If you suffer from anxiety, research suggests that you may run a higher risk of experiencing physical health problems. In the past 30 years, there has been considerable interest in the relaxation response and how inducing this state may benefit health. Currently, there is some evidence that relaxation techniques may be an effective part of an overall treatment plan to relieve anxiety.
Women who use yoga to relax during pregnancy reduce their risk of developing anxiety and depression. Stress during pregnancy has been linked to premature birth, low birth weight and increased developmental and behavioral problems in children. A University of Manchester research study shows that women who attend one yoga class a week for eight weeks had decreased anxiety scores compared to those who received normal antenatal treatment. A single session of yoga was found to reduce anxiety by one third and stress hormone levels by 14 per cent.
Coping Strategies for Stress and Anxiety
• Take a time-out. Practice yoga, listen to music, meditate, get a massage, or learn relaxation techniques.
• Eat well-balanced meals. Do not skip meals; keep healthful, energy-boosting snacks on hand.
• Limit alcohol and caffeine, Aggravates anxiety
• Get enough sleep. When stressed, your body needs additional sleep and rest.
• Exercise daily to help you feel good and maintain your health.
• Take deep breaths. Inhale and exhale slowly.

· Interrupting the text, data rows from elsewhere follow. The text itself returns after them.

(** Every result of [run] is a run by the rules. *)
Lemma run_n_runs fuel r s s' evs res :
  run_n fuel h r s = Some (s', evs, res) → runs h r s s' evs res.
Proof.
  revert r s s' evs res. induction fuel as [|fuel IH]; intros r s s' evs res; [done |].
  cbn [run_n].
  destruct (prologue h r s) as [s1 [e | [[|c0 args] ih]]] eqn:Hpro.
  - intros [= <- <- <-]. by constructor.
  - intros [= <- <- <-]. by econstructor.
  - destruct (which h c0) as [wb|] eqn:Hw.
    2:{ intros [= <- <- <-]. by econstructor. }
    destruct (popen h (popen_calls s1) (wb :: args)) as [p|] eqn:Hpo.
    2:{ intros [= <- <- <-]. by eapply runs_popen_raises. }
    destruct (no_output r) eqn:Hno.
    { rewrite finish_verdict. intros [= <- <- <-]. by eapply runs_unpiped. }
    destruct (pump_stdout r (readlines (stdout p)) EmptyString) as [out_evs output] eqn:Hout.
    cbn [spawned error_lists retry_lists].
    destruct (pump_stderr _ _ _ _) as [err_evs [hint|]] eqn:Herr.
    + destruct (run_n fuel h (retry_request r) (spawned s1)) as [[[s2 evs2] res2]|] eqn:Hrec;
        [| done].
      intros Heq.
      assert (s' = s2 ∧ res = res2
              ∧ evs = [EvEnter (retry_count r); EvStart (cmd r) wb; EvPopen (wb :: args) true]
                        ++ (pump_stdout r (readlines (stdout p)) EmptyString).1
                        ++ err_evs ++ evs2) as (-> & -> & ->).
      { rewrite Hout. pose proof (run_n_retry_outcome h _ _ _ _ res2 Hrec eq_refl) as Hsame.
        destruct res2; simplify_eq; by rewrite ?Hsame. }
      eapply runs_retry; eauto.
    + rewrite finish_verdict. intros [= <- <- <-].
      pose proof (runs_to_the_end h r s s1 c0 args ih wb p err_evs Hpro Hw Hpo Hno Herr) as H.
      by rewrite Hout in H.
Qed.

Lemma run_runs r s s' evs res :
  run h r s = Some (s', evs, res) → runs h r s s' evs res.
Proof. apply run_n_runs. Qed.

End Cases.

(** ** The prologue *)

Section Prologue.

Context (h : host).

(** A command line belongs to one tool family at most. *)
Lemma prefix_exclusive c :
  (startswith c "python " = true →
   startswith c "kubectl " = false ∧ startswith c "azdata " = false) ∧
  (startswith c "kubectl " = true → startswith c "azdata " = false).
Proof.
  destruct c as [|a c]; [done |]. cbn [startswith]. split.
  - destruct (Ascii.eqb_spec "p"%char a) as [<- | _]; [done | done].
  - destruct (Ascii.eqb_spec "k"%char a) as [<- | _]; [done | done].
Qed.

(** A prologue that gets through has appended the hints of the tool family,
    once, to the two lists of the call, and has started nothing. *)
Lemma prologue_inr r s s1 x :
  prologue h r s = (s1, inr x) →
  error_lists s1 =
    match family_hints h (cmd r) with
    | Some hs => <[error_hints r := (error_lists s !!! error_hints r) ++ hs.1.2]> (error_lists s)
    | None => error_lists s
    end ∧
  retry_lists s1 =
    match family_hints h (cmd r) with
    | Some hs => <[retry_hints r := (retry_lists s !!! retry_hints r) ++ hs.1.1]> (retry_lists s)
    | None => retry_lists s
    end.
Proof.
  unfold prologue, family_hints.
  destruct (prefix_exclusive (cmd r)) as [Hpy Hku].
  destruct (shlex_split h (cmd r)) as [cmd_actual|]; [| done].
  destruct (startswith (cmd r) "python ").
  - destruct (Hpy eq_refl) as [-> ->].
    destruct cmd_actual as [|c0 args]; [done |].
    destruct (python_hints h) as [hs|]; [| done].
    intros [= <- _]. unfold set_locale. by destruct (_ && _).
  - destruct (startswith (cmd r) "kubectl ").
    + rewrite (Hku eq_refl). by intros [= <- _].
    + destruct (startswith (cmd r) "azdata "); by intros [= <- _].
Qed.

(** A prologue that raises has left the lists as they were. *)
Lemma prologue_inl r s s1 e :
  prologue h r s = (s1, inl e) →
  error_lists s1 = error_lists s ∧ retry_lists s1 = retry_lists s.
Proof.
  unfold prologue.
  destruct (shlex_split h (cmd r)) as [cmd_actual|]; [| by intros [= <- _]].
  destruct (startswith (cmd r) "python ").
  - destruct cmd_actual as [|c0 args]; [by intros [= <- _] |].
    destruct (python_hints h) as [hs|].
    + by destruct (startswith (cmd r) "kubectl "), (startswith (cmd r) "azdata ").
    + intros [= <- _]. unfold set_locale. by destruct (_ && _).
  - by destruct (startswith (cmd r) "kubectl "), (startswith (cmd r) "azdata ").
Qed.

(** The tokens, the install hint and the exception of the prologue depend on
    the command line only. *)
Lemma prologue_result r r' s s' :
  cmd r = cmd r' → (prologue h r s).2 = (prologue h r' s').2.
Proof.
  intros Hcmd. unfold prologue. rewrite <- Hcmd.
  destruct (shlex_split h (cmd r)) as [cmd_actual|]; [| done].
  destruct (startswith (cmd r) "python ").
  - destruct cmd_actual as [|c0 args]; [done |].
    destruct (python_hints h) as [hs|]; [| done].
    by destruct (startswith (cmd r) "kubectl "), (startswith (cmd r) "azdata ").
  - by destruct (startswith (cmd r) "kubectl "), (startswith (cmd r) "azdata ").
Qed.

Lemma prologue_retry r s s1 x s2 :
  prologue h r s = (s1, inr x) →
  ∃ s3, prologue h (retry_request r) s2 = (s3, inr x).
Proof.
  intros Hpro. pose proof (prologue_result (retry_request r) r s2 s eq_refl) as H.
  rewrite Hpro in H. destruct (prologue h (retry_request r) s2) as [s3 y].
  cbn [snd] in H. subst y. by exists s3.
Qed.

• Count to 10 slowly. Repeat, and count to 20 if necessary.
• Do your best. Don’t aim for perfection, which isn’t possible, be proud of how close you get.
• Accept that you cannot control everything. Put your stress in perspective: Is it really as bad as you think?
• Welcome humor. A good laugh goes a long way.
• Maintain a positive attitude. Replace negative thoughts with positive ones.
• Get involved. Volunteer or find another way to be active in your community creating a support network and a break from everyday stress.
• Learn what triggers your anxiety. Is it work, family, school, or something else you can identify? Write in a journal when you’re feeling stressed or anxious, and look for a pattern.
• Talk to someone. Tell friends and family you’re feeling overwhelmed. Let them know how they can help you. Talk to a therapist for professional help.
Most people with anxiety who seek treatment, experience significant improvement and enjoy an improved quality of life.